Reporting information: (Combined) prediction for each instance, overall statistics (confusion matrix)

Description:

iSAR (instance-based structure-activity relationships) is an implementation of a lazy SAR algorithm. In lazy
SARs, classifications are particularly tailored for each test compound. Therefore, it is possible to make the most
of the structure of a test compound. iSAR uses subgraphs and paths that are generated by e.g., gSpan‟ [JK05]
or unrooted trees that are generated by e.g., Free Tree Miner [RUE04] as features for the classification task.
These substructures are derived from a test compound to determine similar structures. In order to obtain a
well-balanced and representative set of structural descriptors, this set can be enriched by strongly activating or
deactivating fragments from the training set and subsequently redundant fragments (use only closed features)
can be removed. Finally, a k-Nearest Neighbor classification with one k or for several values of k is performed
and a vote among the resulting predictions is taken. The validation is performed via leave-one-out cross
validation (LOOCV).
iSAR is implemented in the Perl programming language. The iSAR software is dependent on a substructural
feature generator, e.g., gSpan‟ or Free Tree Miner (FTM), JOELIB [JOELIB] and Weka [WIT99]. iSAR provides no
graphical user interface and is executed via the command line. The input format accepted is an internal iSAR
format. Perl scripts that convert the output of FTM or gSpan‟ to this format are provided. iSARs output is
program specific plain text.
For further information, we refer to the original publication [SOM07] and the website
http://wwwkramer.in.tum.de/research/pubs/articlereference.2008-03-17.2708343675

Background (publication date, popularity/level of familiarity, rationale of approach, further comments)
Published 2007. Follows the concept of lazy instance-based learning. Similar to lazar.
Extends simple instance-based learners by the three techniques: enrichment (use of
strongly activating or deactivating fragments from the training set), removing
redundancy (use only closed features), and voting (building several KNN-Classifier und
vote amongst their predictions).
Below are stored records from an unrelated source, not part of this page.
(** C4. The coinbase that a miner builds for a block template, with an extra nonce of up to
    127 bytes, goes over the wire unchanged and passes both coinbase checks of the block
    mined from it with the full base reward, and its extra field holds the key of the
    transaction, for every version the chain uses from 4 on. *)
Theorem template_relayed (derive_out : Z -> option (list Z * list Z)) (k nonce : list Z) (ndebug : bool)
    (height median_w agc w fee max_outs hf base cumul : Z) (last : list Z)
    (Hderive : forall no, exists key tag, derive_out no = Some (key, tag) /\ is_blob 32 key /\ is_blob 1 tag)
    (Hk : is_blob 32 k) (Hnonce : Forall in_u8 nonce) (Hlen : Z.of_nat (length nonce) <= 127)
    (Hheight : in_u64 height) (Hmax : 1 <= max_outs < 2 ^ 64) (Hhf : 4 <= hf)
    (Hreward : get_block_reward ndebug median_w w agc hf height = Val (Some base))
    (Hbase : in_u64 base) (Hfee : 0 <= fee) (Hsum : base + fee < 2 ^ 64)
    (Hmedian : (if HF_VERSION_EFFECTIVE_SHORT_TERM_MEDIAN_IN_PENALTY <=? hf
                then mret cumul else median last) = Val median_w) :
  exists tx blob,
    construct_miner_tx derive_out k ndebug height median_w agc w fee null_transaction nonce max_outs hf = Val (Some tx) /\
    tx_to_blob tx = Some blob /\ parse_and_validate_tx_from_blob blob = Val (Some tx) /\
    prevalidate_miner_transaction tx height hf = true /\
    validate_miner_transaction ndebug tx w fee agc hf cumul last = Val (Some (base, false)) /\
    get_tx_pub_key_from_extra (extra (prefix tx)) 0 = k.
Proof.
  destruct (miner_extra_short k nonce Hk Hnonce Hlen) as (ex & Eex & Hex & Hexl & Eparse).
  assert (forall no, is_Some (derive_out no)) as Hd by (intros no; destruct (Hderive no) as (? & ? & -> & _); by eexists).
  destruct (template_validates derive_out k nonce ex ndebug height median_w agc w fee max_outs hf base cumul last null_transaction)
    as (tx & Etx & Hpre & Hval); try done; [lia|by left|].
  destruct (construct_miner_tx_spec derive_out k nonce ex ndebug height median_w agc w fee max_outs hf base null_transaction)
    as (outs & Etx' & Es & Hnn & Hlo & Ht); try done; [lia|by left|].
  rewrite Etx in Etx'. injection Etx' as ->. rewrite (proj2 (Z.leb_le 4 hf) Hhf) in *.
  match type of Etx with _ = Val (Some ?x) => set (tx := x) in * end.
  assert (transaction_ok tx) as Hok.
  { assert (Forall (fun o => in_u64 (amount o)) outs) as Ham
      by (apply (Forall_map amount in_u64), Forall_u64_of_sum; [done|lia]).
    split; [|split; [done|apply null_rct_ok]]. cbn [tx prefix].
    split; [by split|]. split; [apply u64_range|]. split; [split; [by apply List.Forall_cons|done]|].
    split; [|cbn [extra]; split; [done|lia]]. cbn [vout]. split; [|lia].
    apply Forall_forall. intros o Ho. rewrite Forall_forall in Ht. rewrite Forall_forall in Ham.
    split; [by apply Ham|]. destruct (Ht o Ho) as (no & key & tag & Eno & ->).
    destruct (Hderive no) as (? & ? & Ed & ? & ?). rewrite Ed in Eno. injection Eno as -> ->.
    by destruct (HF_VERSION_VIEW_TAGS <=? hf). }
  destruct (parse_dump transaction_lawful tx Hok) as (blob & E & _ & Hp). exists tx, blob. split_and!; try done.
  - unfold parse_and_validate_tx_from_blob. by rewrite Hp.
  - unfold get_tx_pub_key_from_extra. cbn [tx prefix extra]. by rewrite Eparse.
Qed.

(** ** A full block

    As many hashes as the parser of blocks allows do not fit into the tree together with
    the coinbase. *)
Lemma full_block_aborts (H : list Z -> list Z) (b : block) (h : list Z) :
  calculate_transaction_hash H (miner_tx b) = Some h ->
  Z.of_nat (length (tx_hashes b)) = CRYPTONOTE_MAX_TX_PER_BLOCK -> get_tx_tree_hash H false b = Abort.
Proof.
  intros E Hn. unfold get_tx_tree_hash. rewrite E. unfold tree_hash. cbn [length]. rewrite Nat2Z.inj_succ, Hn.
  unfold CRYPTONOTE_MAX_TX_PER_BLOCK. by vm_compute.
Qed.

(** ** Examples *)

(** A spend of one input from a ring of two to two outputs, and a coinbase. *)
Definition example_key (n : Z) : list Z := replicate 32 n.

Definition example_spend : transaction := {|
  prefix := {|
    version := 2; unlock_time := 0; vin := [txin_to_key 0 [1000; 5] (example_key 1)];
    vout := [{| amount := 0; target := to_tagged_key (example_key 2) [9] |};
             {| amount := 0; target := to_tagged_key (example_key 3) [8] |}];
    extra := [1; 2; 3] |};
  signatures := [];
  rct_signatures := {|
    base := {|
      rct_type := RCTTypeBulletproofPlus; txnFee := 30720000; pseudoOuts := [];
      ecdhInfo := (fun n => {| e_mask := replicate 32 0; e_amount := replicate 8 n ++ replicate 24 0 |}) <$> [4; 5];
      outPk := [neutral_point; replicate 32 0] |};
    p := {|
      rangeSigs := []; bulletproofs := [];
      bulletproofs_plus := [{|
        bpp_A := example_key 10; bpp_A1 := example_key 11; bpp_B := example_key 12; bpp_r1 := example_key 13;
        bpp_s1 := example_key 14; bpp_d1 := example_key 15; bpp_L := replicate 7 (example_key 16);
        bpp_R := replicate 7 (example_key 17) |}];
      MGs := []; CLSAGs := [{| c_s := [example_key 18; example_key 19]; c_c1 := example_key 20; c_D := example_key 21 |}];
      p_pseudoOuts := [example_key 22] |} |} |}.

Definition example_block (height : Z) (hashes : list (list Z)) : block := {|
  header := {| major_version := 16; minor_version := 16; timestamp := 1700000000; prev_id := example_key 1; nonce := 77 |};
  miner_tx := {|
    prefix := {|
      version := 2; unlock_time := height + 60; vin := [txin_gen height];
      vout := [{| amount := 600000000000; target := to_tagged_key (example_key 2) [9] |}]; extra := [1; 2; 3] |};
    signatures := []; rct_signatures := null_rct |};
  tx_hashes := hashes |}.

(** What a blob parses to is well-formed, and a list of bytes is one that passes a test. *)
Definition all_bytes (l : list Z) : bool := forallb (fun x => (0 <=? x) && (x <? 256)) l.

Lemma all_bytes_spec (l : list Z) : all_bytes l = true -> Forall in_u8 l.
Proof.
  intros E. apply List.Forall_forall. intros x Hx. unfold all_bytes in E. rewrite forallb_forall in E. apply E in Hx.
  apply andb_true_iff in Hx as [?%Z.leb_le ?%Z.ltb_lt]. unfold in_u8. lia.
Qed.

Lemma example_ok {A} {P : A -> Prop} {c : codec A} (a : A) :
  lawful P c -> all_bytes (default [] (save c a)) = true -> parse_binary c (default [] (save c a)) = Some a -> P a.
Proof. intros Hc Hb E. by apply (parse_law Hc (default [] (save c a))); [apply all_bytes_spec|]. Qed.

Lemma tx_blob_unique_witness :
  let blob := default [] (tx_to_blob example_spend) in
  parse_and_validate_tx_from_blob blob = Throw /\
    (exists t, parse_binary transaction_codec blob = Some t /\ transaction_ok t /\ bad_commitment t) \/
  exists r, parse_and_validate_tx_from_blob blob = Val r /\
    forall t, r = Some t -> transaction_ok t /\ (has_rct t -> tx_to_blob t = Some blob).
Proof. apply tx_blob_unique. apply all_bytes_spec. by vm_compute. Defined.

Lemma tx_roundtrip_witness :
  exists blob, tx_to_blob example_spend = Some blob /\ Forall in_u8 blob /\
    parse_and_validate_tx_from_blob blob = Val (Some example_spend).
Proof. apply tx_roundtrip; [apply (example_ok _ transaction_lawful); by vm_compute|by vm_compute]. Defined.

Lemma block_blobs_witness :
  parse_and_validate_block_from_blob (default [] (block_to_blob (example_block 5 []))) = Some (example_block 5 []) <->
  block_to_blob (example_block 5 []) = Some (default [] (block_to_blob (example_block 5 []))) \/
  (tx_hashes (example_block 5 []) = [] /\
   exists w (k : nat), block_to_blob (example_block 5 []) = Some (w ++ [0]) /\ (k <= 9)%nat /\
     default [] (block_to_blob (example_block 5 [])) = w ++ replicate k 0x80).
Proof.
  apply block_blobs; [apply (example_ok _ block_lawful); by vm_compute|by split|apply all_bytes_spec; by vm_compute].
Defined.

Lemma block_id_commits_witness :
  let H l := replicate 32 (Z.of_nat (length l) mod 256) in
  let b := example_block 5 [example_key 3] in let c := example_block 6 [] in
  let bblob := default [] (block_to_blob b) in let cblob := default [] (block_to_blob c) in
  exists rb rc, calculate_block_hash H true b bblob = Val rb /\ calculate_block_hash H true c cblob = Val rc /\
    (rb = None -> maybe_exempt b = true) /\ (rc = None -> maybe_exempt c = true) /\
    forall id, rb = Some id -> rc = Some id ->
      b = c \/ collision H (id_texts H true b bblob) (id_texts H true c cblob) \/
      id = existing_block_id_202612 /\ exempt H b bblob <> exempt H c cblob.
Proof.
  intros H b c bblob cblob. apply (block_id_commits H); [done| | | | | | | | ]; [..|by split; [|eexists]|by split; [|eexists]].
  1,2: apply all_bytes_spec; by vm_compute.
  all: by vm_compute.
Defined.

Lemma template_relayed_witness :
  exists tx blob,
    construct_miner_tx (fun no => Some (example_key (no mod 256), [7])) (example_key 9) true 600000 300000 5000000 450000 1234
      null_transaction (replicate 60 0) 1 16 = Val (Some tx) /\
    tx_to_blob tx = Some blob /\ parse_and_validate_tx_from_blob blob = Val (Some tx) /\
    prevalidate_miner_transaction tx 600000 16 = true /\
    validate_miner_transaction true tx 450000 1234 5000000 16 300000 [] = Val (Some (3750000000, false)) /\
    get_tx_pub_key_from_extra (extra (prefix tx)) 0 = example_key 9.
Proof.
  apply (template_relayed (fun no => Some (example_key (no mod 256), [7])) (example_key 9) (replicate 60 0) true 600000 300000 5000000
    450000 1234 1 16 3750000000 300000 []); try (vm_compute; reflexivity).
  - intros no. eexists _, _. split; [done|]. split; (split; [done|]); [|by repeat constructor].
    apply Forall_replicate. unfold in_u8. apply Z.mod_pos_bound. lia.
  - split; [done|]. by apply Forall_replicate.
  - by apply Forall_replicate.
  - by vm_compute.
  - by vm_compute.
  - by vm_compute.
  - by vm_compute.
  - by vm_compute.
  - by vm_compute.
Defined.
Useful tool for SAR datasets with congeneric and non-
congeneric compounds.

Bias (instance-selection bias, feature-selection bias, combined instance-selection/feature-selection bias, independence assumptions?, ...)
Instance-selection bias

Lazy learning/eager learning
Lazy learning

Interpretability of models (black box model?, ...)
Good (kNN classifier)

Type of Descriptor:

Interfaces: Standalone application

Priority: Low

Development status:

Homepage: http://wwwkramer.in.tum.de/research/pubs/articlereference.2008-03-17.2708343675

Dependencies:
OpenTox components: FreeTreeMiner, gSpan'
External components: WEKA, JOELib


Technical details

Data: No

Software: Yes

Programming language(s): perl

Operating system(s): Linux

Input format: lazySAR internal format (.ibf, .fbi, .count)

Output format: .result, .info (plain text files)

License:


References

References:
[SOM07] Sommer, S., Kramer, S. (2007). Three Data Mining Techniques To Improve Lazy Structure-Activity Relationships for Non-Congeneric Compounds, Journal of Chemical Information and Modeling 47(6):2035-2043.
[JK05] Jahn, K. and Kramer, S. (2005). Optimizing gSpan for Molecular Datasets In: Proceedings of the Third International Workshop on Mining Graphs, Trees and Sequences (MGTS-2005).
[RUE04] Rückert, U and Kramer, S., Frequent Free Tree Discovery in Graph Data, in: SAC '04: Proceedings of the 2004 ACM Symposium on Applied Computing, pp. 564-570 (New York, NY, USA: ACM Press, 2004).
[JOELIB] http://www.ra.cs.uni-tuebingen.de/software/joelib/index.html
[WIT99] Witten, I.H. Frank, E., Data Mining: Practical Machine Learning Tools and Techniques with Java Implementations (Morgan Kaufmann, 1999).